(** ** Witnesses

    Leaf [a] is swapped for two leaves of half its value; the provider answers the first
    request with a network error and the second with a transfer of the sample. *)

#[local] Existing Instances btc68 btctx68.
#[local] Existing Instances sample_strings sample_identifiers sample_signatures.

#[local] Instance swap_codec : Codec := world_codec (λ _, Some a_tx).
Definition SwapWorld : Type := SampleWorld SwapRequest (λ _, Some a_tx).

#[local] Instance answered_swaps : TransferEnv SwapWorld :=
  world_transfers SwapRequest (λ _, Some a_tx) commitment_count [reported].
#[local] Instance answered_swap_laws : TransferLaws (H1 := answered_swaps) :=
  world_transfer_laws SwapRequest (λ _, Some a_tx) commitment_count [reported].

#[local] Instance sample_aggregate : FrostAggregate := {|
  VerifyingKey := unit; VerifyingShare := unit; SigningPackage := list Z; PublicKeyPackage := unit;
  FrostSignature := list Z;
  signature_share_deserialize _ := Some ();
  identifier_derive _ := Some ("user"%string : @Identifier btc68);
  show_identifier i := i;
  verifying_key_deserialize _ := Ok ();
  verifying_share_deserialize _ := Ok ();
  new_with_adaptor _ _ message _ := message;
  public_key_package _ _ := ();
  aggregate_with_tweak message _ _ _ := Ok message;
  frost_signature_serialize s := Ok s;
|}.

(** The operators' part of the signature of a leaf. *)
Definition sample_result (leaf_id : string) : ProtoSigning.LeafRefundTxSigningResult :=
  ProtoSigning.mkLeafRefundTxSigningResult leaf_id (Some (ProtoSigning.mkSigningResult ∅ ∅ ∅)) [2].

Section sample.
Context (signed : list string).

Definition sample_swap_env : SwapEnv SwapWorld.
Proof using signed.
  by refine {|
    swap_transfers := answered_swaps;
    swap_aggregate := sample_aggregate;
    as_byte_array := (λ l, l) : list Z → list Z;
    swap_clock := world_clock SwapRequest (λ _, Some a_tx);
    new_adaptor_key w := ("adaptor"%string : @PublicKey btc68, w);
    acquire_claim i w := ((false, None), w);
    release_claim i leaves w := w;
    client_initiate_swap_primary_transfer r w :=
      (Ok {| ispt_response_transfer := Some reported; signing_results := sample_result <$> signed |},
       (w.1, w.2 ++ [Requested (Initiated r)]));
    ssp_request_swap r w :=
      (match w.2 with
       | [_] => Err (ServiceProviderError.Network "timed out" None)
       | _ => Ok {| inbound_transfer := Some {| spark_id := Some "id"%string |} |}
       end, (w.1, w.2 ++ [Requested (Asked r)])) |}.
Defined.
End sample.

Definition sample_swap_laws signed : SwapLaws (H1 := sample_swap_env signed).
Proof.
  by refine (Build_SwapLaws _ _ _ _ _ (sample_swap_env signed) answered_swap_laws (λ r, r)
    (world_clock_laws SwapRequest (λ _, Some a_tx) commitment_count [reported]) _ _ _ _ _ _ _ _ _ _).
Defined.

Definition sample_swap : Swap (W := SwapWorld) := {|
  ssp_identity_public_key := ("ssp"%string : @PublicKey btc68);
  transfer_service :=
    {| split_secret_threshold := 2; all_operators := []; transfer_observer := None |} |}.

Definition swap_a (signed : list string) leaves : option (ServiceResult (list TreeNode) * SwapWorld) :=
  swap_leaves (SwapEnv0 := sample_swap_env signed) sample_swap leaves (Some [4000; 6000]) ([], []).

(** Both ends of a swap of [leaves], for the operators' result for [leaf_id]: the messages
    of the shares, and the one that is aggregated. *)
Definition both_ends leaves (leaf_id : string) : option (list (list Z) * list Z) :=
  let tweaks := prepare_leaf_key_tweaks_to_send leaves in
  let adaptor := ("adaptor"%string : @PublicKey btc68) in
  match assemble_transfer_package tweaks ("ssp"%string : @PublicKey btc68) None (Some adaptor)
    {| pt_operator_packages := []; new_leaf_keys := []; transfer_user_signature := ([] : Signature) |} ([], [])
  with
  | Some (Ok package, w) =>
      match adaptor_request (SwapEnv0 := sample_swap_env []) (ptp_cpfp_signed_txs package) tweaks adaptor
              (sample_result leaf_id) w with
      | Some (Ok (_, request), w) => Some (fj_sighash <$> w.1, afr_message request)
      | _ => None
      end
  | _ => None
  end.

(** Whether the aggregated message is the message of a share. *)
Definition message_is_signed leaves (leaf_id : string) : option bool :=
  (λ '(messages, message), bool_decide (message ∈ messages)) <$> both_ends leaves leaf_id.

(** The second output of the leaf's own transaction is its anchor: a share of leaf [b],
    the second child of the root, is aggregated over another message. *)
Example second_child_is_misread :
  message_is_signed both_leaves "a" = Some true ∧ message_is_signed both_leaves "b" = Some false.
Proof. split; vm_compute; reflexivity. Qed.

Lemma swap_run :
  world_summary (swap_a ["a"] (take 1 both_leaves)) = Some (true, 2%nat, 4%nat).
Proof. vm_compute. reflexivity. Qed.

Example swaps_run_in_order_witness :
  ∃ r w', swap_a ["a"] (take 1 both_leaves) = Some (r, w') ∧ is_Ok r = true ∧ length w'.1 = 2%nat ∧
    ∃ request input delays rest, delays `prefix_of` [100; 200; 400; 800] ∧
      w'.2 = Requested (Initiated request) ::
        asks (H2 := sample_swap_laws ["a"]) input delays ++ rest.
Proof.
  pose proof (swaps_run_in_order (H2 := sample_swap_laws ["a"]) sample_swap (take 1 both_leaves)
    (Some [4000; 6000]) ([], [])) as Hswap.
  pose proof swap_run as Hsum. unfold swap_a in *. unfold ends_in in Hswap.
  destruct (swap_leaves _ _ _ _) as [[r w']|]; [|discriminate Hsum].
  destruct Hswap as (i & js & evs & Hjs & Hev & Hs & _). change (w'.2 = evs) in Hev.
  unfold world_summary in Hsum. injection Hsum as Hok Hlen _. exists r, w'.
  split; [reflexivity|]. split; [exact Hok|]. split; [exact Hlen|]. rewrite Hev.
  destruct Hs as [(Hno & _)|(adaptor & request & js1 & js2 & evs2 & _ & -> & _ & _ & Hrest)].
  { rewrite Hno in Hok. discriminate Hok. }
  destruct Hrest as [(Hno & _)|(input & delays & rest & -> & _ & Hpre & _)].
  { rewrite Hno in Hok. discriminate Hok. }
  exists request, input, delays, rest. split; [exact Hpre|reflexivity].
Defined.

Lemma sample_assembled :
  ∃ package w' tx request w2,
    assemble_transfer_package (prepare_leaf_key_tweaks_to_send (take 1 both_leaves))
      ("ssp"%string : @PublicKey btc68) None (Some ("adaptor"%string : @PublicKey btc68))
      {| pt_operator_packages := []; new_leaf_keys := []; transfer_user_signature := ([] : Signature) |}
      (([], []) : SwapWorld) = Some (Ok package, w') ∧
    adaptor_request (SwapEnv0 := sample_swap_env []) (ptp_cpfp_signed_txs package)
      (prepare_leaf_key_tweaks_to_send (take 1 both_leaves)) ("adaptor"%string : @PublicKey btc68)
      (sample_result "a") w' = Some (Ok (tx, request), w2).
Proof.
  assert (is_Some (both_ends (take 1 both_leaves) "a")) as Hboth by (vm_compute; eauto).
  unfold both_ends in Hboth.
  destruct (assemble_transfer_package _ _ _ _ _ _) as [[[package|e] w']|]; [|by destruct Hboth..].
  destruct (adaptor_request _ _ _ _ _) as [[[[tx request]|e] w2]|] eqn:Hreq; [|by destruct Hboth..].
  by exists package, w', tx, request, w2.
Qed.

Example adaptor_message_is_signed_witness :
  ∃ (request : AggregateFrostRequest) (js : list (FrostJob (list Z))) k j, js !! k = Some j ∧
    fj_derivation j = SigningLeaf "a" ∧ afr_message request = fj_sighash j.
Proof.
  destruct sample_assembled as (package & w' & tx & request & w2 & Hassemble & Hrequest).
  destruct (adaptor_message_is_signed (SwapEnv0 := sample_swap_env []) _ _ _ _ _ _ _ _ _ _ _ _ Hassemble Hrequest)
    as (leaf & js & shares & w0 & k & j & share & Hin & _ & Hk & _ & Hder & _ & _ & _ & _ & Hmsg).
  apply list_elem_of_singleton in Hin as ->. exists request, js, k, j.
  split; [exact Hk|]. split; [exact Hder|]. by apply Hmsg.
Defined.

* WORK TASK
Look above for the line holding "#[local] Instance answered_swaps". Print it and every line after it, exactly, through the line holding "world_transfer_laws SwapRequest (λ".

* EXPECTED ANSWER
#[local] Instance answered_swaps : TransferEnv SwapWorld :=
  world_transfers SwapRequest (λ _, Some a_tx) commitment_count [reported].
#[local] Instance answered_swap_laws : TransferLaws (H1 := answered_swaps) :=
  world_transfer_laws SwapRequest (λ _, Some a_tx) commitment_count [reported].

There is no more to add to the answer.